Pilgrimage to Boudhanath



While in Kathmandu, we visited the great stupa of Boudhanath, one of the most important places of Himalayan Buddhist worship. It is huge; large numbers of devotees (and tourists too) walk around it clockwise, spinning prayer wheels as they go. The stupa is commonly known as Boudha or Boudhanath, meaning lord of wisdom. The dome is approximately 120 feet in diamater, 1 hectare in width and 43 meters high. Tibetan refugees are the most dominant and active community of devotees.

Sunday, December 11, 2011

Leaving Kathmandu - 5 Days of Sensory Overload

We haven't downloaded today's photos so I will have to upload them later, but I just had to report on the culmination of five extraordinary days in Kathmandu and hope my words can adequately express how I'm feeling right now. I'm sitting in the lobby of our hotel right next to the Christmas tree. When Hoyt and I returned from dinner, there was a group of Nepali pastors singing Christmas carols, which was totally unexpected and touched me greatly as it reminded me that we won't be home for Christmas this year. We're totally spent, as this is not an easy place to visit. Kathmandu has doubled in size since 1991, with a population of 16 million. Walking down the streets requires all your concentration, otherwise you risk being flattened by a vehicle of some sort. Places in line mean nothing and the little courtesies we take for granted at home don't mean much here, though people are very nice and tourists are well-taken care of. Pollution can tax your lungs. Hawkers are at every corner in the tourists areas. Yet, there's a sense of spirituality and wonder at every turn. Today we visited a large Hindu temple by the river and witnessed several cremations in graphic detail. The families handle the cremation duties, which occurs within hours after death. The body is washed, wrapped in a saffron-colored cloth and placed upon a platform, in a pile of wood. Cremations occur 24/7 and at all ours of the day. The government provides the wood and the space free of charge. For men, the oldest son circles the body clockwise three times; for women, it's the youngest son. How different this practice is from that in Bali, where cremations don't occur for two to three years after death, except in the case of royalty.

In the afternoon we took a taxi up to the "Monkey Temple" which gives an excellent view of the city of Kathmandu and of the mountains, except that it was very smoggy today. Hoyt remembers visiting this place in the 70s and having a full view of snow-capped Himalayas, but with such population growth, more pollution is inevitable. Nevertheless, it was not to miss.

Tomorrow we leave at 7 am for the Chitwan National Forest, and we'll be staying in a bungalow near the jungle.

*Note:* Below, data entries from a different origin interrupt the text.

(** *** Validation of one header *)

Lemma ctx_of_chain p q xs t l :
  p ≠ [] → consecutive (p ++ q) → Forall parses (p ++ q) →
  let c := p ++ (to_info <$> xs) in
  consecutive c → last c = Some t → local_matches t l → (Height t < 2 ^ 31)%N →
  ctx_equiv
    (newLightHeaderCtx (lh_height l) (lh_header l)
       (mkStoreWithExtensionChain xs (readStore (store_of (p ++ q)))))
    (chain_ctx c t (lh_header l)).
Proof.
  intros Hp Hc Hpa c Hcc Ht (Hd & Hh & Hw) Hb.
  pose proof (consecutive_last _ _ Hcc Ht) as Hlast.
  unfold c in Hlast. rewrite base_app in Hlast by done.
  split; simpl; [|done|done|].
  { rewrite Hh, int32_small by lia. done. }
  intros d Hdist. unfold RelativeAncestorCtx. rewrite Hh.
  rewrite (int32_small (Z.of_N (Height t))) by lia.
  rewrite int32_small by lia.
  destruct (Z.ltb_spec (Z.of_N (Height t) - d) 0);
    destruct (Z.ltb_spec (Z.of_N (Height t)) d); try lia; [done|].
  rewrite getHeaderAtHeight_spec; try done; [|fold c; unfold c; lia|fold c; unfold c; lia].
  replace (Z.to_N (Z.of_N (Height t) - d)) with (Height t - Z.to_N d)%N by lia.
  simpl. f_equal. unfold local_at, ancestor_at. fold c.
  destruct (at_height c _) as [a|]; simpl; [|done].
  destruct (Deserialize (Header a)); simpl; [|done].
  by rewrite int32_small by lia.
Qed.

Lemma checkHeader_spec p q xs t l b :
  p ≠ [] → consecutive (p ++ q) → Forall parses (p ++ q) →
  let c := p ++ (to_info <$> xs) in
  consecutive c → last c = Some t → local_matches t l → (Height t < 2 ^ 31)%N →
  checkHeader (mkStoreWithExtensionChain xs (readStore (store_of (p ++ q)))) l b =
  CheckBlockHeaderContext b (chain_ctx c t (lh_header l)) && CheckBlockHeaderSanity b.
Proof.
  intros. unfold checkHeader. f_equal.
  apply CheckBlockHeaderContext_proper. by apply ctx_of_chain.
Qed.

(** *** Validation of a list of headers *)

Lemma process_extend p q xs t l bs :
  p ≠ [] → consecutive (p ++ q) → Forall parses (p ++ q) →
  let c := p ++ (to_info <$> xs) in
  consecutive c → last c = Some t → local_matches t l →
  (Height t + N.of_nat (length bs) < 2 ^ 31)%N →
  res_rel (λ st new, ext_headers st = xs ++ drop (length xs) (ext_headers st) ∧
                     to_info <$> drop (length xs) (ext_headers st) = new)
    (processNewHeadersChain (mkStoreWithExtensionChain xs (readStore (store_of (p ++ q)))) l bs)
    (extend c bs).
Proof.
  intros Hp Hc Hpa. revert xs t l. induction bs as [|b bs IH]; intros xs t l c Hcc Ht Hl Hb.
  - simpl. constructor. simpl. rewrite drop_all. by rewrite app_nil_r.
  - cbn -[store_of]. unfold extend1. cbn [length] in Hb. fold c in Ht, Hcc. rewrite Ht.
    pose proof Hl as (Hd & Hh & Hw). rewrite Hd.
    rewrite (checkHeader_spec p q xs t l b) by (done || lia). fold c.
    destruct (CheckBlockHeaderContext b _ && _); simpl; [|constructor].
    rewrite Hw, Hh, u32_add_small by lia.
    destruct (CalcHeaderWork b) as [w| |]; simpl; [|constructor..].
    destruct (CumulativeWork (Work t) w) as [total| |]; simpl; [|constructor..].
    set (x := mkLocalHeaderInfo b (Height t + 1) total).
    assert (c ++ [to_info x] = p ++ (to_info <$> xs ++ [x])) as Hsnoc
      by (unfold c; rewrite fmap_app; by rewrite app_assoc).
    specialize (IH (xs ++ [x]) (to_info x) x). rewrite <- Hsnoc in IH.
    change (mkBTCHeaderInfo (Serialize b) (hdr_BlockHash b) (Height t + 1) total)
      with (to_info x).
    change (addHeader _ x) with
      (mkStoreWithExtensionChain (xs ++ [x]) (readStore (store_of (p ++ q)))).
    specialize (IH ltac:(by eapply consecutive_snoc) (last_snoc _ _)
                  (to_info_matches x) ltac:(simpl; lia)).
    destruct IH as [st new [IH1 IH2]|e|]; [|constructor..].
    rewrite length_app in *. cbn [length] in *. constructor.
    rewrite IH1, <- app_assoc, drop_app_length. split; [done|].
    rewrite fmap_app, IH2. done.
Qed.

Lemma toBTCHeaderInfos_spec {E} xs : @toBTCHeaderInfos B E xs = Ok (to_info <$> xs).
Proof.
  induction xs as [|x xs IH]; [done|]. simpl. rewrite IH.
  unfold toBTCHeaderInfo, NewBTCHeaderBytesFromBlockHeader.
  rewrite length_Serialize, Deserialize_Serialize. done.
Qed.

(** A zero hash switches the check of the next link off. *)
Lemma headersFormChain_loop_spec b bs :
  Forall (λ b, hdr_BlockHash b ≠ emptyHash) (b :: bs) →
  headersFormChain_loop (hdr_BlockHash b) bs = chained (b :: bs).
Proof.
  revert b. induction bs as [|b' bs IH]; intros b [Hb Hbs]%Forall_cons; [done|].
  cbn [headersFormChain_loop]. rewrite bool_decide_eq_false_2 by done.
  change (chained (b :: b' :: bs)) with
    (bool_decide (hdr_PrevBlock b' = hdr_BlockHash b) && chained (b' :: bs)).
  destruct (bool_decide_reflect (hdr_PrevBlock b' = hdr_BlockHash b)); simpl; [|done].
  by rewrite IH.
Qed.

Lemma headersFormChain_spec bs :
  Forall (λ b, hdr_BlockHash b ≠ emptyHash) bs → headersFormChain bs = chained bs.
Proof.
  intros Hbs. destruct bs as [|b bs]; [done|]. unfold headersFormChain.
  cbn [headersFormChain_loop]. rewrite bool_decide_eq_true_2 by done.
  by apply headersFormChain_loop_spec.
Qed.

Lemma parses_of_wf c : wf_chain c → Forall parses c.
Proof. intros Hc. eapply Forall_impl; [apply Hc|]. intros h (b & Hb & _). by exists b. Qed.

Lemma toLocalInfo_spec {E} c i h :
  wf_chain c → c !! i = Some h →
  ∃ l, @toLocalInfo B E h = Ok l ∧ local_matches h l ∧ hdr_BlockHash (lh_header l) = Hash h.
Proof.
  intros Hc Hi. apply wf_authentic in Hc. rewrite Forall_lookup in Hc.
  destruct (Hc _ _ Hi) as (b & Hb & Hh).
  exists (mkLocalHeaderInfo b (Height h) (Work h)).
  unfold toLocalInfo, ToBlockHeader. rewrite Hb. done.
Qed.

(** *** The decision of the library *)

Definition result_of c (r : list BTCHeaderInfo * list BTCHeaderInfo) : InsertResult :=
  mkInsertResult r.2 (if length r.1 <? length c then last r.1 else None).

Lemma process_extend_from c i t l bs :
  wf_chain c → last (take (S i) c) = Some t → local_matches t l →
  (Height t + N.of_nat (length bs) < 2 ^ 31)%N →
  res_rel (λ st new, to_info <$> ext_headers st = new)
    (processNewHeadersChain (mkStoreWithExtensionChain [] (readStore (store_of c))) l bs)
    (extend (take (S i) c) bs).
Proof.
  intros Hc Ht Hl Hb.
  pose proof (process_extend (take (S i) c) (drop (S i) c) [] t l bs) as H.
  rewrite take_drop in H. cbn [fmap list_fmap] in H. rewrite app_nil_r in H.
  pose proof (wf_consecutive _ Hc) as Hcc.
  destruct H as [st new [_ H]|e|]; [..|constructor; exact H|constructor|constructor]; try done.
  - by apply (wf_nonempty _ (wf_chain_take _ i Hc)).
  - by apply parses_of_wf.
  - by apply consecutive_take.
Qed.

Lemma take_all_S c : c ≠ [] → take (S (length c - 1)) c = c.
Proof. intros. apply take_ge. destruct c; simpl; [done|lia]. Qed.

Internet connections may be spotty, so you may not hear from us online for awhile. We look forward to leaving the city behind and beginning our transition to India.

Exploring Kathmandu

We consider taking a trip to an outlying area for a look at one of the best-preserved temple areas, but decide against it because it will take at least an hour out and back, plus we want to see Kathmandu’s Darbur Square. And with our tour meeting tonight, we need to be back by 5. Turned out to be a good decision. As we were making our way down to the square, we noticed two things: one, there was little traffic.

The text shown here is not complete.